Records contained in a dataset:
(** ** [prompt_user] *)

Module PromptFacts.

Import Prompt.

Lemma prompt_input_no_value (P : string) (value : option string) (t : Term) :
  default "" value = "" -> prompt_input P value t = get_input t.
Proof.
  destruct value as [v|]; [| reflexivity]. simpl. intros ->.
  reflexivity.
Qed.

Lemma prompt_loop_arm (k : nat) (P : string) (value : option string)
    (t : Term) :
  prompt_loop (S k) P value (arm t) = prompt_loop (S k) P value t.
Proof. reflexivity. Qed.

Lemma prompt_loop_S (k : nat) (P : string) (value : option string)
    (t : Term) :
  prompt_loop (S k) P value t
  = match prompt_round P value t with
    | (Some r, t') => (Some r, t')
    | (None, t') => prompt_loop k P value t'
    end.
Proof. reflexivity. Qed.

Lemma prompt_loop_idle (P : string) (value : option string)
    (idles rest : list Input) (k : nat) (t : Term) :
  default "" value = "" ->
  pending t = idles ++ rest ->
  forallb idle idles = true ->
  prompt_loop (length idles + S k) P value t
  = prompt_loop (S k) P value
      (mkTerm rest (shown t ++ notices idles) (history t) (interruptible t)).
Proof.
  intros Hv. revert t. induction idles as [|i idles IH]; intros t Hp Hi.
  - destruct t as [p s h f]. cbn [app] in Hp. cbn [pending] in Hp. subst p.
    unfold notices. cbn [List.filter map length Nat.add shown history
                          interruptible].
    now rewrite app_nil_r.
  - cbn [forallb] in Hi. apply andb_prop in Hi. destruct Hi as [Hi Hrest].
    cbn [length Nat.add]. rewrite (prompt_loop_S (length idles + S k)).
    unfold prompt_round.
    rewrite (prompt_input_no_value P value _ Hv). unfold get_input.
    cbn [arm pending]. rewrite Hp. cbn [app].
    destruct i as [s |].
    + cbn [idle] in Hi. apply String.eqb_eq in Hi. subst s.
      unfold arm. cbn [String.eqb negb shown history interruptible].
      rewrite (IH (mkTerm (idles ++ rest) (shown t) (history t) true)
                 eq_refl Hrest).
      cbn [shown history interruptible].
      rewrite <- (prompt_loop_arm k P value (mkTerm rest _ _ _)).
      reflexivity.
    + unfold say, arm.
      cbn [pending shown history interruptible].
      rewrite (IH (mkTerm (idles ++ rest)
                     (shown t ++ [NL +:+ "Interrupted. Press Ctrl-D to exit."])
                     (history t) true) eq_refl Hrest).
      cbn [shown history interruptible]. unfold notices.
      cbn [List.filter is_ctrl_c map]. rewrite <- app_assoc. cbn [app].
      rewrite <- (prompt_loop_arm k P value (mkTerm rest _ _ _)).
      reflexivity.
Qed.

WHAT YOU NEED TO DO: Lines with the word "Lemma" in them are the answer; report each one from the data.

RESPONSE AREA:
Lemma prompt_input_no_value (P : string) (value : option string) (t : Term) :
Lemma prompt_loop_arm (k : nat) (P : string) (value : option string)
Lemma prompt_loop_S (k : nat) (P : string) (value : option string)
Lemma prompt_loop_idle (P : string) (value : option string)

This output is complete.